◆ LISTED RECORDS

(** After [mysql_close] no handle but the failed ones is open. *)
Lemma inv_close R w : inv R w →
  inv R (MWorld (set_ctx 0 (cl w)) (mtrace w ++ [CClose (m_mysql_ctx (cl w))])).
Proof.
  intros (H & E & HR & H0 & Hh & Hf). unfold ctx_set in Hh.
  destruct (decide (m_mysql_ctx (cl w) = 0%Z)) as [E0|E0].
  - exists H. split; [simpl; eapply mtracked_use; [done|]; simpl; by rewrite decide_True|].
    split; [done|]. split; [done|]. unfold ctx_set. simpl. split; [done|]. set_solver.
  - exists (Held (handles H ∖ {[m_mysql_ctx (cl w)]}) (failed H ∖ {[m_mysql_ctx (cl w)]}) R).
    split; [simpl; eapply mtracked_use; [done|]; simpl; rewrite decide_False by done|].
    { rewrite uses_in by set_solver. by rewrite HR. }
    split; [done|]. unfold ctx_set. simpl. split; [set_solver|]. split; [set_solver|].
    set_solver.
Qed.
(** A new handle is open, whether its connection fails or not. *)
Lemma connected_inv R w h c d e (ok : bool) f : inv R (MWorld (set_ctx 0 (cl w)) (mtrace w)) →
  h ≠ 0%Z → (∀ H, tracked (mtrace w) = Some H → h ∉ handles H) →
  (∀ H, h ∈ handles H → track H c = Some H) → (∀ H, h ∈ handles H → track H d = Some H) →
  (∀ H, h ∈ handles H → track H e =
    Some (if ok then H else Held (handles H) ({[h]} ∪ failed H) (results H))) →
  (∀ H, h ∈ handles H → track H f = Some H) →
  inv R (MWorld (set_ctx (if ok then h else 0%Z) (cl w))
    (mtrace w ++ [CInit h; c; d; e] ++ (if ok then [f] else []))).
Proof.
  intros (H & E & HR & H0 & Hh & Hf) Hne Hnew Hc Hd He Hf'. simpl in E, Hh, Hf.
  specialize (Hnew H E). unfold ctx_set in Hh. simpl in Hh.
  set (H1 := Held ({[h]} ∪ handles H) (failed H) (results H)).
  assert (Hin : h ∈ handles H1) by set_solver.
  assert (E1 : tracked (mtrace w ++ [CInit h]) = Some H1).
  { eapply mtracked_use; [done|]. simpl. by rewrite !decide_False. }
  assert (E2 : tracked (mtrace w ++ [CInit h; c; d; e]) =
    Some (if ok then H1 else Held (handles H1) ({[h]} ∪ failed H1) (results H1))).
  { replace (mtrace w ++ [CInit h; c; d; e])
      with ((((mtrace w ++ [CInit h]) ++ [c]) ++ [d]) ++ [e]) by (by rewrite <- !(assoc_L (++))).
    eapply mtracked_use; [|by apply He].
    by eapply tracked_two; [|apply Hc|apply Hd]. }
  destruct ok; rewrite ?app_nil_r.
  - exists H1. split; [|].
    + cbn [mtrace]. rewrite (assoc_L (++)). eapply mtracked_use; [exact E2|by apply Hf'].
    + split; [done|]. unfold ctx_set. simpl. rewrite decide_False by done.
      split; [set_solver|]. split; set_solver.
  - eexists. split; [exact E2|]. unfold ctx_set. simpl.
    split; [done|]. split; [set_solver|]. split; set_solver.
Qed.

(** What [init_mysql_ctx] calls last. *)
Definition connected (w : mworld) (calls : list mcall) : Prop :=
  m_mysql_ctx (cl w) ≠ 0%Z → ∃ calls0, calls = calls0 ++ [CCharset (m_mysql_ctx (cl w)) (bytes "utf8")].

Lemma mysql_init_wp R w (Q : unit → mworld → Prop) : inv R w → is_Some (m_port (cl w)) →
  (∀ w' calls, inv R w' → same_config (cl w) (cl w') → mtrace w' = mtrace w ++ calls →
    no_query calls → connected w' calls → Q tt w') →
  wp (init_mysql_ctx A) Q w.
Proof.
  intros Hi [port Hp] HQ. pose proof (inv_close R w Hi) as Hi1.
  set (t1 := mtrace w ++ [CClose (m_mysql_ctx (cl w))]) in *.
  unfold init_mysql_ctx. apply wp_bind, wp_handle, wp_bind, wp_memit, wp_bind, wp_mcall.
  fold t1. cbn [mtrace cl]. apply wp_bind, wp_modify. cbn [mtrace cl].
  destruct (Z.eqb_spec (mysql_init A t1) 0) as [E|E].
  - apply wp_ret. eapply HQ; [| |by unfold t1; cbn [mtrace]; rewrite <- (assoc_L (++))|
      by repeat constructor|by intros H].
    + rewrite E. eapply (inv_call R (MWorld (set_ctx 0 (cl w)) t1)); [done|].
      by intros H _.
    + done.
  - set (h := mysql_init A t1) in *. apply wp_bind, wp_memit, wp_bind, wp_memit, wp_bind, wp_gets.
    cbn [mtrace cl set_ctx m_port m_ip m_user m_password m_database]. rewrite Hp.
    apply wp_bind, wp_mcall. cbn [mtrace cl]. set (ok := mysql_real_connect A _ _ _ _ _ _ _).
    apply wp_bind, wp_modify. cbn [mtrace cl].
    assert (Hnew : ∀ H, tracked t1 = Some H → h ∉ handles H) by (intros H; apply init_fresh).
    assert (Hin : ∀ c, (∀ H, h ∈ handles H → track H c = Some H) → True) by done.
    destruct ok eqn:Eok.
    + apply wp_memit. eapply HQ; [| |unfold t1; cbn [mtrace]; by rewrite <- !(assoc_L (++))|
        by repeat constructor|].
      * cbn [mtrace cl]. rewrite <- !(assoc_L (++)). simpl app.
        eapply (connected_inv R (MWorld (set_ctx 0 (cl w)) t1) h _ _ _ true); try done;
          intros H Hh; simpl; by rewrite uses_in.
      * done.
      * intros _. cbn [cl set_ctx m_mysql_ctx]. by eexists [_; _; _; _; _].
    + apply wp_ret. eapply HQ; [| |unfold t1; cbn [mtrace]; by rewrite <- !(assoc_L (++))|
        by repeat constructor|by intros H].
      * cbn [mtrace cl]. rewrite <- !(assoc_L (++)). simpl app.
        rewrite <- (app_nil_r [CInit h; _; _; _]).
        eapply (connected_inv R (MWorld (set_ctx 0 (cl w)) t1) h _ _ _ false CTime); try done;
          intros H Hh; simpl; by rewrite ?uses_in.
      * done.
Qed.

(** A call that shows the handle to be connected. *)
Definition alive (h : Z) (c : mcall) : Prop := c = CPing h 0 ∨ c = CCharset h (bytes "utf8").

Lemma no_query_app t t' : no_query (t ++ t') ↔ no_query t ∧ no_query t'.
Proof. apply Forall_app. Qed.

Lemma same_config_trans c1 c2 c3 :
  same_config c1 c2 → same_config c2 c3 → same_config c1 c3.
Proof. unfold same_config. intuition congruence. Qed.

Lemma inv_open_call R w c : inv R w → (m_mysql_ctx (cl w) ≠ 0%Z) →
  (∀ H, m_mysql_ctx (cl w) ∈ handles H → track H c = Some H) →
  inv R (MWorld (cl w) (mtrace w ++ [c])).
Proof.
  intros Hi Hne Hc. apply inv_call; [done|]. intros H E. apply Hc. by eapply inv_ctx.
Qed.

Lemma reconnect_wp R w (Q : Z → mworld → Prop) : inv R w → is_Some (m_port (cl w)) →
  (∀ w' calls, inv R w' → same_config (cl w) (cl w') → mtrace w' = mtrace w ++ calls →
    no_query calls →
    ((m_mysql_ctx (cl w') ≠ 0%Z) → ∃ calls0 c, calls = calls0 ++ [c] ∧
      alive (m_mysql_ctx (cl w')) c) →
    Q (m_mysql_ctx (cl w')) w') →
  wp (mysql_reconnect A) Q w.
Proof.
  intros Hi Hp HQ. unfold mysql_reconnect. apply wp_bind, wp_handle, wp_bind.
  destruct (Z.eqb_spec (m_mysql_ctx (cl w)) 0) as [E|E].
  - apply wp_ret, wp_bind. simpl. apply (mysql_init_wp R w); [done..|].
    intros w' calls Hi' Hc Ht Hq Hcon. apply wp_handle. eapply HQ; [done..|].
    intros Hne. destruct (Hcon Hne) as [calls0 ->]. exists calls0. eexists. split; [done|]. by right.
  - apply wp_bind, wp_mcall, wp_ret. set (r := mysql_ping A (mtrace w) _).
    assert (Hi' : inv R (MWorld (cl w) (mtrace w ++ [CPing (m_mysql_ctx (cl w)) r]))).
    { apply inv_open_call; [done..|]. intros H Hin. simpl. by apply uses_in. }
    apply wp_bind. destruct (Z.eqb_spec r 0) as [Er|Er]; simpl.
    + apply wp_ret, wp_handle. eapply (HQ _ [CPing (m_mysql_ctx (cl w)) r]); [done..|by repeat constructor|].
      intros _. exists [], (CPing (m_mysql_ctx (cl w)) r). split; [done|]. left. by rewrite Er.
    + apply (mysql_init_wp R _); [done..|]. intros w' calls Hi2 Hc Ht Hq Hcon. apply wp_handle.
      eapply HQ; [done|done|cbn [mtrace] in Ht; rewrite <- (assoc_L (++)) in Ht; exact Ht| |].
      * apply Forall_app. split; [by repeat constructor|done].
      * intros Hne. destruct (Hcon Hne) as [calls0 ->]. eexists (_ :: calls0), _.
        split; [done|]. by right.
Qed.

(** What an execution called and answered. *)
Definition exec_post (sql : str) (b : bool) (w w' : mworld) : Prop :=
  ∃ calls, mtrace w' = mtrace w ++ calls ∧
  ((m_mysql_ctx (cl w') = 0%Z) ∧ b = false ∧ no_query calls ∨
   ∃ calls0 c r, (m_mysql_ctx (cl w') ≠ 0%Z) ∧ no_query calls0 ∧
     calls = calls0 ++ [c; CQuery (m_mysql_ctx (cl w')) sql r] ∧
     alive (m_mysql_ctx (cl w')) c ∧ b = bool_decide (r = 0%Z)).

Lemma exec_wp R w sql (Q : bool → mworld → Prop) : inv R w → is_Some (m_port (cl w)) →
  (∀ b w', inv R w' → same_config (cl w) (cl w') → exec_post sql b w w' → Q b w') →
  wp (mysql_exec A sql) Q w.
Proof.
  intros Hi Hp HQ. unfold mysql_exec. apply wp_bind, (reconnect_wp R w); [done..|].
  intros w' calls Hi' Hc Ht Hq Ha. destruct (Z.eqb_spec (m_mysql_ctx (cl w')) 0) as [E|E].
  - apply wp_ret, HQ; [done..|]. exists calls. split; [done|]. by left.
  - apply wp_bind, wp_mcall, wp_ret. set (r := mysql_real_query A (mtrace w') _ _).
    apply HQ; [|done|].
    + apply inv_open_call; [done..|]. intros H Hin. simpl. by apply uses_in.
    + destruct (Ha E) as (calls0 & c & -> & Hal). apply no_query_app in Hq as [Hq _].
      exists (calls0 ++ [c; CQuery (m_mysql_ctx (cl w')) sql r]). cbn [mtrace cl]. split.
      * rewrite Ht, <- !(assoc_L (++)). done.
      * right. exists calls0, c, r. do 4 (split; [done|]).
        destruct (Z.eqb_spec r 0); [by rewrite bool_decide_eq_true_2|by rewrite bool_decide_eq_false_2].
Qed.

(** *** Results *)

Fixpoint fields_of (i : Z) (names : list str) (m : gmap str Z) : gmap str Z :=
  match names with [] => m | name :: names' => fields_of (i + 1) names' (<[name := i]> m) end.

Lemma fields_of_none names key : ∀ i m, key ∉ names → fields_of i names m !! key = m !! key.
Proof.
  induction names as [|n names IH]; intros i m H; [done|]. simpl.
  rewrite IH by set_solver. apply lookup_insert_ne. set_solver.
Qed.

(** A name that occurs twice has the index of its last column. *)
Lemma fields_of_last names key : ∀ i m k, names !! k = Some key →
  (∀ j, k < j → names !! j ≠ Some key) →
  fields_of i names m !! key = Some (i + Z.of_nat k)%Z.
Proof.
  induction names as [|n names IH]; intros i m k Hk Hlast; [done|].
  destruct k as [|k]; simpl in *.
  - injection Hk as ->. rewrite fields_of_none; [rewrite lookup_insert_eq; f_equal; lia|].
    intros [j Hj]%list_elem_of_lookup. apply (Hlast (S j)); [lia|done].
  - rewrite (IH _ _ k); [f_equal; lia|done|]. intros j Hj. apply (Hlast (S j)). lia.
Qed.

Lemma fields_of_dom names : ∀ i m, dom (fields_of i names m) = list_to_set names ∪ dom m.
Proof.
  induction names as [|n names IH]; intros i m; simpl; [set_solver|].
  rewrite IH, dom_insert_L. set_solver.
Qed.

(** The number of different names. *)
Lemma fields_of_size names : size (fields_of 0 names ∅) = length (remove_dups names).
Proof.
  rewrite <- size_dom, fields_of_dom, dom_empty_L, union_empty_r_L.
  rewrite <- (size_list_to_set (C := gset str) (remove_dups names)) by apply NoDup_remove_dups.
  f_equal. apply set_eq. intros x. by rewrite !elem_of_list_to_set, elem_of_remove_dups.
Qed.

Lemma fields_of_size_le names : size (fields_of 0 names ∅) ≤ length names.
Proof.
  rewrite fields_of_size. apply submseteq_length, NoDup_submseteq; [apply NoDup_remove_dups|].
  intros x. by rewrite elem_of_remove_dups.
Qed.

◆ PROBLEM DESCRIPTION
Reproducing the whole listing above is not the task. Copy exactly only the lines from the one with "Some (if ok then H else" to the one with "- eexists. split;", both kept.

◆ SOLUTION TO THE PROBLEM
    Some (if ok then H else Held (handles H) ({[h]} ∪ failed H) (results H))) →
  (∀ H, h ∈ handles H → track H f = Some H) →
  inv R (MWorld (set_ctx (if ok then h else 0%Z) (cl w))
    (mtrace w ++ [CInit h; c; d; e] ++ (if ok then [f] else []))).
Proof.
  intros (H & E & HR & H0 & Hh & Hf) Hne Hnew Hc Hd He Hf'. simpl in E, Hh, Hf.
  specialize (Hnew H E). unfold ctx_set in Hh. simpl in Hh.
  set (H1 := Held ({[h]} ∪ handles H) (failed H) (results H)).
  assert (Hin : h ∈ handles H1) by set_solver.
  assert (E1 : tracked (mtrace w ++ [CInit h]) = Some H1).
  { eapply mtracked_use; [done|]. simpl. by rewrite !decide_False. }
  assert (E2 : tracked (mtrace w ++ [CInit h; c; d; e]) =
    Some (if ok then H1 else Held (handles H1) ({[h]} ∪ failed H1) (results H1))).
  { replace (mtrace w ++ [CInit h; c; d; e])
      with ((((mtrace w ++ [CInit h]) ++ [c]) ++ [d]) ++ [e]) by (by rewrite <- !(assoc_L (++))).
    eapply mtracked_use; [|by apply He].
    by eapply tracked_two; [|apply Hc|apply Hd]. }
  destruct ok; rewrite ?app_nil_r.
  - exists H1. split; [|].
    + cbn [mtrace]. rewrite (assoc_L (++)). eapply mtracked_use; [exact E2|by apply Hf'].
    + split; [done|]. unfold ctx_set. simpl. rewrite decide_False by done.
      split; [set_solver|]. split; set_solver.
  - eexists. split; [exact E2|]. unfold ctx_set. simpl.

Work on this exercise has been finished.